**WHAT IS REQUIRED**.
The entries below contain a stretch that opens with the line containing "rewrite <- Hnil." and closes with the line containing "Definition a_lookup (ref"; set down that stretch exactly, both ends included, and nothing else.
***** DATA SHOWN *****
Lemma pool_free_dom p free a : pool_ok p free -> a ∈ free -> is_Some (mem p !! a).
Proof.
  intros Hp. pose proof (pool_chain _ _ Hp) as Hc. clear Hp. revert Hc.
  generalize (free_head_ p). induction free as [|b free IH]; cbn; [set_solver|].
  intros h (-> & o & Ho & Hc) [->|Hin]%elem_of_cons; eauto.
Qed.

Lemma grow_ok p free :
  pool_ok p free ->
  exists p' fresh, grow p = Some p' /\ fresh <> [] /\ pool_ok p' (fresh ++ free) /\
    chunk_ p' = chunk_ p /\
    (forall x, used p' (fresh ++ free) x <-> used p free x) /\
    (forall x, is_Some (mem p !! x) -> x ∉ free -> mem p' !! x = mem p !! x).
Proof.
  intros Hp. unfold grow. set (base := chunks_ p * chunk_ p). unfold relink.
  destruct Hp as [Hk Hks Hd Hc Hnd] eqn:HP. pose proof Hp as Hp'.
  destruct (relink_chain base (seqZ 0 (chunk_ (new_block base p))) (new_block base p) free)
    as (p1 & -> & Hc1 & Hnd1 & H1 & H2 & H3 & H4).
  - eapply chain_frame; [|done]. intros a Ha. rewrite new_block_lookup.
    apply (pool_free_dom _ _ _ Hp'), Hd in Ha. fold base in Ha. by rewrite decide_False by lia.
  - done.
  - apply NoDup_seqZ.
  - intros i Hi%elem_of_seqZ. cbn in Hi. rewrite new_block_lookup. rewrite decide_True by lia.
    split; [eauto|]. intros Ha. apply (pool_free_dom _ _ _ Hp'), Hd in Ha. fold base in Ha. lia.
  - cbn [mbind option_bind]. eexists _, _. split; [done|].
    change (chunk_ (new_block base p)) with (chunk_ p) in *.
    change (chunks_ (new_block base p)) with (chunks_ p) in *.
    assert (forall x, x ∈ Z.add base <$> seqZ 0 (chunk_ p) <-> base <= x < base + chunk_ p) as Hin.
    { intros x. rewrite list_elem_of_fmap. split.
      - intros (i & -> & Hi%elem_of_seqZ). lia.
      - intros Hx. exists (x - base). rewrite elem_of_seqZ. lia. }
    assert (forall x, is_Some (mem p1 !! x) <-> 0 <= x < base + chunk_ p) as Hdom.
    { intros x. rewrite H3, new_block_lookup. case_decide.
      - split; [lia|eauto].
      - rewrite Hd. fold base. lia. }
    split; [|split; [split|]]; cbn; rewrite ?H1, ?H2.
    + intros Hnil. assert (base ∈ @nil Z) as Hb; [|by apply elem_of_nil in Hb].
      rewrite <- Hnil. apply elem_of_reverse, Hin. lia.
    + done.
    + lia.
    + intros x. rewrite Hdom. fold base. lia.
    + done.
    + done.
    + split; [done|]. split.
      * intros x. unfold used. cbn. rewrite elem_of_app, elem_of_reverse, Hin, Hdom, Hd.
        fold base. split; intros [? Hn].
        -- assert (~ base <= x < base + chunk_ p) by tauto. split; [lia|tauto].
        -- split; [lia|]. intros [?|?]; [lia|done].
      * intros x Hx%Hd Hxf. fold base in Hx. rewrite H4 by (rewrite Hin; lia).
        rewrite new_block_lookup. by rewrite decide_False by lia.
Qed.
(* ===== verification/BookSpec.v ===== *)
(** * The abstract order book

    What [src/order_book.cpp] promises, without heap, links, index, pool or
    cached prices: a book is a vector with one FIFO queue of orders per tick
    slot (oldest first), and an event is a function on it.

    [OrderBookWf] gives the abstraction function from the concrete state and the
    invariant, [OrderBookRefine] proves that the operations implement this
    specification. *)

From stdpp Require Import base list gmap numbers.
From S2P Require Import Prelude MarketEvent OrderBook.

Record AOrder := mkAOrder {
  a_ref : Z;
  a_price : Z;
  a_size : Z;
  a_side : Side }.

#[export] Instance AOrder_eq_dec : EqDecision AOrder.
Proof. solve_decision. Defined.

#[export] Instance AOrder_settable : Settable AOrder := fun o =>
  mkAOrder (a_ref o) (a_price o) (a_size o) (a_side o).

Abbreviation queues := (list (list AOrder)).

(** The live order with a reference. *)
Definition a_find (ref : Z) (q : list AOrder) : option AOrder :=
  snd <$> list_find (fun o => a_ref o = ref) q.

Definition a_lookup (ref : Z) (ls : queues) : option AOrder := a_find ref (concat ls).

(** Change the order with a reference by [f], or drop it when [f] says so. *)
Definition a_update_queue (f : AOrder -> option AOrder) (ref : Z) (q : list AOrder)
    : list AOrder :=
  omap (fun o => if decide (a_ref o = ref) then f o else Some o) q.

Definition a_update (f : AOrder -> option AOrder) (ref : Z) (ls : queues) : queues :=
  a_update_queue f ref <$> ls.

Definition a_remove : Z -> queues -> queues := a_update (fun _ => None).

Definition a_reduce (shares : Z) : Z -> queues -> queues :=
  a_update (fun o => if decide (a_size o <= shares) then None
                     else Some (o <| a_size ::= fun s => s - shares |>)).

(** A new order joins the back of the queue of its slot; a price outside the
    band or a reference that is already live changes nothing. *)
Definition a_add (c : OrderBookConfig) (o : AOrder) (ls : queues) : queues :=
  let idx := to_index c (a_price o) in
  if decide (idx < 0) then ls else
  if decide (is_Some (a_lookup (a_ref o) ls)) then ls else
  alter (fun q => q ++ [o]) (Z.to_nat idx) ls.

Definition order_of (ev : MarketEvent) : AOrder :=
  mkAOrder (ev_order_ref ev) (ev_price_ticks ev) (ev_size ev) (ev_side ev).

(** The queues after a replace. *)
Definition a_replace (c : OrderBookConfig) (ev : MarketEvent) (ls : queues) : queues :=
  match a_lookup (ev_order_ref ev) ls with
  | None => ls
  | Some o => a_add c (mkAOrder (ev_new_order_ref ev) (ev_price_ticks ev) (ev_size ev) (a_side o))
                (a_remove (ev_order_ref ev) ls)
  end.

(** One event on the queues. *)
Definition a_apply (c : OrderBookConfig) (ev : MarketEvent) (ls : queues) : queues :=
  match ev_type ev with
  | Add => a_add c (order_of ev) ls
  | Cancel | Execute | ExecuteWithPrice => a_reduce (ev_size ev) (ev_order_ref ev) ls
  | Delete => a_remove (ev_order_ref ev) ls
  | Replace => a_replace c ev ls
  | _ => ls
  end.

Definition a_apply_all (c : OrderBookConfig) (evs : list MarketEvent) (ls : queues) : queues :=
  fold_left (fun ls ev => a_apply c ev ls) evs ls.

(** The counters an event moves ([crossed] is whether the book is crossed after it). *)
Definition a_out_of_band (c : OrderBookConfig) (price : Z) : bool :=
  bool_decide (to_index c price < 0).

Definition a_counts (c : OrderBookConfig) (ev : MarketEvent) (ls : queues) (s : OrderBookStats)
    : OrderBookStats :=
  let known := bool_decide (is_Some (a_lookup (ev_order_ref ev) ls)) in
  let miss s := if known then s else s <| unknown_ref ::= inc |> in
  let band s := if a_out_of_band c (ev_price_ticks ev)
                then s <| rejected_out_of_band ::= inc |> else s in
  match ev_type ev with
  | Add => band (s <| adds ::= inc |>)
  | Cancel => miss (s <| cancels ::= inc |>)
  | Execute | ExecuteWithPrice => miss (s <| executes ::= inc |>)
  | Delete => miss (s <| deletes ::= inc |>)
  | Replace => let s := s <| replaces ::= inc |> in
      if known then band s else s <| unknown_ref ::= inc |>
  | Trade => s <| trades ::= inc |>
  | _ => s
  end.

Definition a_stats (c : OrderBookConfig) (ev : MarketEvent) (ls : queues) (crossed : bool)
    (s : OrderBookStats) : OrderBookStats :=
  let s := a_counts c ev ls s <| applied ::= inc |> in
  if crossed then s <| crossed_observed ::= inc |> else s.

(** Number of live orders. *)
Definition a_live (ls : queues) : Z := Z.of_nat (length (concat ls)).

(** Total size of a queue. *)
Definition a_total (q : list AOrder) : Z := foldr (fun o s => a_size o + s) 0 q.

(** No tick slot holds orders of two sides (the feed never locks a price). *)
Definition uniform (ls : queues) : Prop :=
  Forall (fun q => Forall (fun o => Forall (fun o' => a_side o = a_side o') q) q) ls.

#[export] Instance uniform_dec ls : Decision (uniform ls).
Proof. unfold uniform. apply _. Defined.

Lemma uniform_lookup ls i q o o' :
  uniform ls -> ls !! i = Some q -> o ∈ q -> o' ∈ q -> a_side o = a_side o'.
Proof.
  intros H Hi Ho Ho'. unfold uniform in H. rewrite Forall_lookup in H.
  specialize (H i q Hi). rewrite list.Forall_forall in H. specialize (H o Ho).
  rewrite list.Forall_forall in H. auto.
Qed.
(** The last order of the level leaves: the best price moves to the next level. *)
Lemma leave_last :
  order_count lvl2 = 0 ->
  exists b', retreat_best (o_side n) (Z.of_nat i) b1 = Some b' /\ same_rest b1 b' /\
    (top_ok b -> top_ok b').
Proof.
  intros H0. destruct (retreat_best_total (o_side n) i b1) as (b' & Hb' & Hs').
  { cbn. rewrite length_insert. by eapply lookup_lt_Some. }
  exists b'. split; [done|]. split; [done|]. intros [Hs [Hb Ha]].
  split; [eapply sides_same; [apply Hs'|by apply leave_sides]|].
  assert (order_count lvl' = 0) as Hc0 by (unfold lvl'; by rewrite decide_True).
  destruct (retreat_best_ok b1 (levels_ b) i lvl lvl') as (b'' & Hb'' & _ & Hok); try done.
  - by apply populated_empty.
  - intros s Hs1. left. rewrite (populated_empty s lvl') by done.
    symmetry. by eapply populated_other.
  - rewrite <- leave_side in Hb'' by done. congruence.
Qed.

(** Other orders stay on the level: the best prices stay. *)
Lemma leave_more : order_count lvl2 <> 0 -> top_ok b -> top_ok b1.
Proof.
  intros H0 [Hs [Hb Ha]]. split; [by apply leave_sides|].
  destruct leave_level_ok as [Hc _].
  assert (forall s, populated s lvl' = populated s lvl) as Hpop.
  { intros s. pose proof leave_count. unfold populated, lvl'. rewrite decide_False by done.
    rewrite !(bool_decide_eq_true_2 (_ > 0)) by lia. by subst lvl1. }
  split; [eapply is_max_same|eapply is_min_same]; eauto.
Qed.
End Leave.

(** The order [o] leaves its queue. *)
Lemma remove_order_ok b pss free i l1 o l2 n :
  wf_with b pss free -> pss !! i = Some (l1 ++ o :: l2) -> mem (pool_ b) !! o = Some n ->
  exists b', remove_order o b = Some b' /\
    book_step b b'
      (<[i := view_of (mem (pool_ b)) l1 ++ view_of (mem (pool_ b)) l2]> (abs b)) (stats_ b) (-1) True.
Proof.
  intros H Hl Hn. destruct (wf_levels_lookup _ _ _ H i _ Hl) as (lvl & Hlvl & Hlo).
  destruct (lo_nodes _ _ _ _ _ Hlo o) as (n' & ? & (Hidx & _)); [set_solver|]. simplify_eq.
  destruct (unlink_ok _ lvl l1 o l2 (lo_links _ _ _ _ _ Hlo) (lo_nodup _ _ _ _ _ Hlo))
    as (m' & lvl1 & Eu & Hlk & R & Elv).
  pose proof (leave_fresh b pss free H i l1 o l2 lvl Hl Hlvl) as Ho.
  assert (m' !! o = Some n) as Hno by (rewrite <- Hn; by apply R).
  assert (used (pool_ b) free o) as [Hdo Hfo] by (eapply wf_used_level; [done..|set_solver]).
  destruct (release_ok o (pool_ b <| mem := m' |>) free) as (p & Er & Hp & Hu & Hm).
  { apply pool_ok_mem; [apply H| |intros a; by eapply relinked_dom].
    intros a Ha. apply R. intros Hal.
    assert (used (pool_ b) free a) as [_ ?]; [|done]. eapply wf_used_level; [done..|set_solver]. }
  { split; [|done]. by exists n. }
  unfold remove_order. rewrite Hn. cbn [mbind option_bind].
  rewrite Hidx, vget_nat, Hlvl. cbn [mbind option_bind]. rewrite Eu. cbn [mbind option_bind].
  rewrite Hno. cbn [mbind option_bind]. rewrite Er. cbn [mbind option_bind].
  pose proof (lookup_lt_Some _ _ _ Hlvl) as Hlt.
  pose proof (leave_wf b pss free H i l1 o l2 lvl n Hl Hlvl Hn m' lvl1 p Hlk R Elv Hp Hu Hm) as Hwf.
  pose proof (leave_abs b pss free H i l1 o l2 lvl n Hl Hlvl Hn m' lvl1 p Hlk R Elv Hp Hu Hm) as Habs.
  pose proof (leave_live b pss free H i l1 o l2 n Hl) as Hlive.
  case_decide as H0.
  - rewrite vset_in by (cbn; lia). cbn [mbind option_bind]. rewrite Nat2Z.id.
    destruct (leave_last b pss free H i l1 o l2 lvl n Hl Hlvl Hn m' lvl1 p Hlk R Elv Hp Hu Hm H0)
      as (b' & Hret & [Hsame Hst] & Htop).
    cbv zeta in *. rewrite decide_True in Hret, Hsame, Hst by done.
    exists b'. split; [done|]. split; try done.
    + eexists _, _. eapply wf_same; [exact Hsame|exact Hwf].
    + rewrite (abs_same _ _ Hsame). exact Habs.
    + by destruct Hsame as (-> & _).
    + destruct Hsame as (_ & _ & _ & _ & -> & _).
      transitivity (live_orders_ b - 1); [apply Z.eq_le_incl; exact (Hlive lvl1 p)|lia].
    + by destruct Hsame as (_ & _ & _ & _ & _ & ->).
    + auto.
  - rewrite vset_in by (cbn; lia). cbn [mbind option_bind]. rewrite Nat2Z.id.
    pose proof (leave_more b pss free H i l1 o l2 lvl n Hl Hlvl Hn m' lvl1 p Hlk R Elv Hp Hu Hm H0) as Htop.
    cbv zeta in *. rewrite decide_False in Htop by done.
    eexists. split; [done|]. split; try done.
    + by eexists _, _.
    + transitivity (live_orders_ b - 1); [apply Z.eq_le_incl; exact (Hlive lvl1 p)|lia].
    + auto.
Qed.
*****
**EXERCISE RESPONSE**.
      rewrite <- Hnil. apply elem_of_reverse, Hin. lia.
    + done.
    + lia.
    + intros x. rewrite Hdom. fold base. lia.
    + done.
    + done.
    + split; [done|]. split.
      * intros x. unfold used. cbn. rewrite elem_of_app, elem_of_reverse, Hin, Hdom, Hd.
        fold base. split; intros [? Hn].
        -- assert (~ base <= x < base + chunk_ p) by tauto. split; [lia|tauto].
        -- split; [lia|]. intros [?|?]; [lia|done].
      * intros x Hx%Hd Hxf. fold base in Hx. rewrite H4 by (rewrite Hin; lia).
        rewrite new_block_lookup. by rewrite decide_False by lia.
Qed.
(* ===== verification/BookSpec.v ===== *)
(** * The abstract order book

    What [src/order_book.cpp] promises, without heap, links, index, pool or
    cached prices: a book is a vector with one FIFO queue of orders per tick
    slot (oldest first), and an event is a function on it.

    [OrderBookWf] gives the abstraction function from the concrete state and the
    invariant, [OrderBookRefine] proves that the operations implement this
    specification. *)

From stdpp Require Import base list gmap numbers.
From S2P Require Import Prelude MarketEvent OrderBook.

Record AOrder := mkAOrder {
  a_ref : Z;
  a_price : Z;
  a_size : Z;
  a_side : Side }.

#[export] Instance AOrder_eq_dec : EqDecision AOrder.
Proof. solve_decision. Defined.

#[export] Instance AOrder_settable : Settable AOrder := fun o =>
  mkAOrder (a_ref o) (a_price o) (a_size o) (a_side o).

Abbreviation queues := (list (list AOrder)).

(** The live order with a reference. *)
Definition a_find (ref : Z) (q : list AOrder) : option AOrder :=
  snd <$> list_find (fun o => a_ref o = ref) q.

Definition a_lookup (ref : Z) (ls : queues) : option AOrder := a_find ref (concat ls).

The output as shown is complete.